The probability that E. coli are present at dangerous levels is calculated using a random forest technique. Rather than create one classification tree, 5,000 trees are created based on a randomly selected subsets of the possible predictor variables. For a day in which a prediction needs to be made, weather and lake conditions are obtained from the internet and for each of the 5,000 trees, the predicted level of E. coli is determined. The percentage of the 5,000 tress classifying the observed conditions as those that will produce levels of E. coli greater than 235 cfu/100ml is the probability that the observed conditions will result in dangerous levels of E. coli. This information is provided to PISP managers multiple times a day and the results are used to help formulate when warnings or beach closings are issued at Presque Isle State Park.

Implementation

Currently, the data-driven, random, forest-based prediction model is being used by managers at Presque Isle State Park as one of the many tools to help monitor beaches for public safety. Since the model is based 100% on data available from the internet, the model is able to produce predictions earlier in the day than methods that require input derived from observations or samples. One of the drawbacks of random forest-based models is that a large number of observations is needed to properly calibrate the model. Even though data from 2006 is currently being used, the number of observations used in calibration is less than 325. After each summer swimming season, the E. coli plating results for the season are added to the model in an effort to increase the accuracy during the next swimming season.
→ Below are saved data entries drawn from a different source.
(** [s in v] for a [str] s: an element of a list, a key of a dict, a part
    of a text; the other values are not iterable. *)
Definition contains (s : string) (v : json) : bool + pyexc :=
  match v with
  | JArr l => inl (existsb (eq_str s) l)
  | JObj l => inl (existsb (fun kv => (s =? fst kv)%string) l)
  | JStr t => inl (is_substring s t)
  | _ => inr TypeError
  end.

End Py.

(** ** Configuration

    The module-level names that [os.getenv] fills in at import time; a
    variable that is not set is [None].  [DISCORD_REDIRECT_URI] has a
    default and is always a [str]. *)

Record Config : Type := {
  DISCORD_CLIENT_ID : option string;
  DISCORD_CLIENT_SECRET : option string;
  DISCORD_REDIRECT_URI : string;
  REQUIRED_GUILD_ID : option string;
  DISCORD_BOT_TOKEN : option string
}.

Definition DISCORD_API_BASE_URL : string := "https://discord.com/api/v10".
Definition REQUIRED_ROLE_ID : string := "1381230703504527471".

(** ** The outside world

    An outbound HTTP call either fails in the network (requests raises a
    [RequestException]) or is answered with a status code and a body;
    [body] is [None] when the body is not JSON.  [create_custom_token]
    stands for [auth.create_custom_token(uid, claims).decode('utf-8')]:
    [None] when either call raises. *)

Inductive http_result : Type :=
| Fault
| Reply (status_code : Z) (body : option json).

Definition headers : Type := list (string * string).

Record World : Type := {
  post : string -> list (string * option string) -> headers -> http_result;
  get : string -> headers -> http_result;
  create_custom_token : json -> list (string * json) -> option string
}.

(** One entry per outbound call, with its arguments. *)
Inductive event : Type :=
| EvPost (url : string) (data : list (string * option string)) (h : headers)
| EvGet (url : string) (h : headers)
| EvCreateCustomToken (uid : json) (claims : list (string * json)).

Definition is_create_custom_token (e : event) : bool :=
  match e with
  | EvCreateCustomToken _ _ => true
  | _ => false
  end.

Definition is_network_call (e : event) : bool :=
  match e with
  | EvPost _ _ _ | EvGet _ _ => true
  | EvCreateCustomToken _ _ => false
  end.

(** [redirect(url_for(endpoint, **values))]. *)
Inductive response : Type :=
| redirect_url_for (endpoint : string) (values : list (string * json)).

(** [redirect(url_for("frontend_redirect", status=s))]. *)
Definition redirect_status (s : string) : response :=
  redirect_url_for "frontend_redirect" [("status", JStr s)].

Definition status_of (r : response) : option json :=
  match r with
  | redirect_url_for _ values => Py.lookup "status" values
  end.

(** ** Statements and their outcomes

    A block of statements either runs to its end with a value, leaves the
    function through [return], or raises. *)

Inductive outcome (A : Type) : Type :=
| Val (a : A)
| Ret (r : response)
| Exc (e : pyexc).
Arguments Val {A} a.
Arguments Ret {A} r.
Arguments Exc {A} e.

(** Expressions: a value or an exception. *)
Definition result (A : Type) : Type := (A + pyexc)%type.

Definition rbind {A B : Type} (m : result A) (k : A -> result B) : result B :=
  match m with
  | inl a => k a
  | inr e => inr e
  end.

(** Statements: the trace so far in, the trace and the outcome out. *)
Definition M (A : Type) : Type := list event -> list event * outcome A.

Definition ret {A : Type} (a : A) : M A := fun tr => (tr, Val a).

Definition bind {A B : Type} (m : M A) (k : A -> M B) : M B :=
  fun tr =>
    match m tr with
    | (tr', Val a) => k a tr'
    | (tr', Ret r) => (tr', Ret r)
    | (tr', Exc e) => (tr', Exc e)
    end.

Definition Return {A : Type} (r : response) : M A := fun tr => (tr, Ret r).

Definition lift {A : Type} (m : result A) : M A :=
  fun tr =>
    match m with
    | inl a => (tr, Val a)
    | inr e => (tr, Exc e)
    end.

(** [try: body except RequestException: handler]. *)
Definition try_except_RequestException {A : Type} (body handler : M A) : M A :=
  fun tr =>
    match body tr with
    | (tr', Exc RequestException) => handler tr'
    | other => other
    end.

Declare Scope py_scope.
Delimit Scope py_scope with py.
Notation "x <- m ;; k" := (bind m (fun x => k))
  (at level 61, m at next level, right associativity) : py_scope.
Notation "m ;; k" := (bind m (fun _ => k))
  (at level 61, right associativity) : py_scope.
Notation "x <-- m ;; k" := (rbind m (fun x => k))
  (at level 61, m at next level, right associativity) : py_scope.
Local Open Scope py_scope.

(** ** The callback ([discord_callback], lines 73 to 190)

    Logging through [print] is left out. *)

(** The locals that the user-info block assigns. *)
Record identity : Type := {
  discord_user_id : json;
  display_name : json;
  profile_picture_url : string
}.

(** Their values before the block (lines 107 to 109).  The block either
    assigns all three or raises, and its handler returns, so these values
    are never read. *)
Definition identity_before : identity :=
  {| discord_user_id := JNull;
     display_name := JStr "Unknown User";
     profile_picture_url := "https://discord.com/assets/f838f7c1ed7bc7ca2d4b.png" |}.

(** Lines 116 to 134: the identity read from the body of [/users/@me].
    In [int(discord_user_id) >> 22 % 6] Python's [%] binds tighter than
    [>>]: the shift is by [22 % 6] bits. *)
Definition user_info_block (user_info : json) : result identity :=
  discord_user_id <-- Py.get user_info "id" JNull ;;
  username <-- Py.get user_info "username" JNull ;;
  avatar <-- Py.get user_info "avatar" JNull ;;
  global_name <-- Py.get user_info "global_name" JNull ;;
  let display_name := if Py.truthy global_name then global_name else username in
  if Py.truthy avatar then
    inl {| discord_user_id := discord_user_id;
           display_name := display_name;
           profile_picture_url :=
             "https://cdn.discordapp.com/avatars/" ++ Py.str discord_user_id
               ++ "/" ++ Py.str avatar ++ ".png" |}
  else
    discriminator <-- Py.get user_info "discriminator" JNull ;;
    if Py.truthy discriminator && negb (Py.eq_str "0" discriminator) then
      d <-- Py.int discriminator ;;
      inl {| discord_user_id := discord_user_id;
             display_name := display_name;
             profile_picture_url :=
               "https://cdn.discordapp.com/embed/avatars/"
                 ++ Py.str_int (d mod 5) ++ ".png" |}
    else
      n <-- Py.int discord_user_id ;;
      inl {| discord_user_id := discord_user_id;
             display_name := display_name;
             profile_picture_url :=
               "https://cdn.discordapp.com/embed/avatars/"
                 ++ Py.str_int (Z.shiftr n (22 mod 6)) ++ ".png" |}.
To test the accuracy of the model, leave-one-out, cross-validation methods are applied. From the data set used to calibrate the model, one day’s worth of data is removed from the model and the model is re-fit. Using the observed weather conditions for the day removed from the data set, the model predicts the E. coli level for the removed day. This is repeated for every day available in the data set, and the accuracy of the model can be determined. Based on this cross-validation method, the model currently has a 94% negative predictive rate. That is, 94% of the time the model predicts E. coli levels below the dangerous level (235 cfu/100ml), the model is correct and there is a 6% false negative rate. On the flip side, the positive predictive value is only 50%, that is there is a 50% false positive rate. Additional research is ongoing in an effort to reduce the false positive rate, but PISP managers are able to use the model as an early-warning system, relying on other methods to determine if conditions truly represent a danger to human health. As part of a suite of tools available to managers, the data-driven prediction model is helping make the beaches at Presque Isle State Park safer for all visitors.

Full study presented at Tom Ridge Environmental Center 9th Annual research Symposium, November 2013.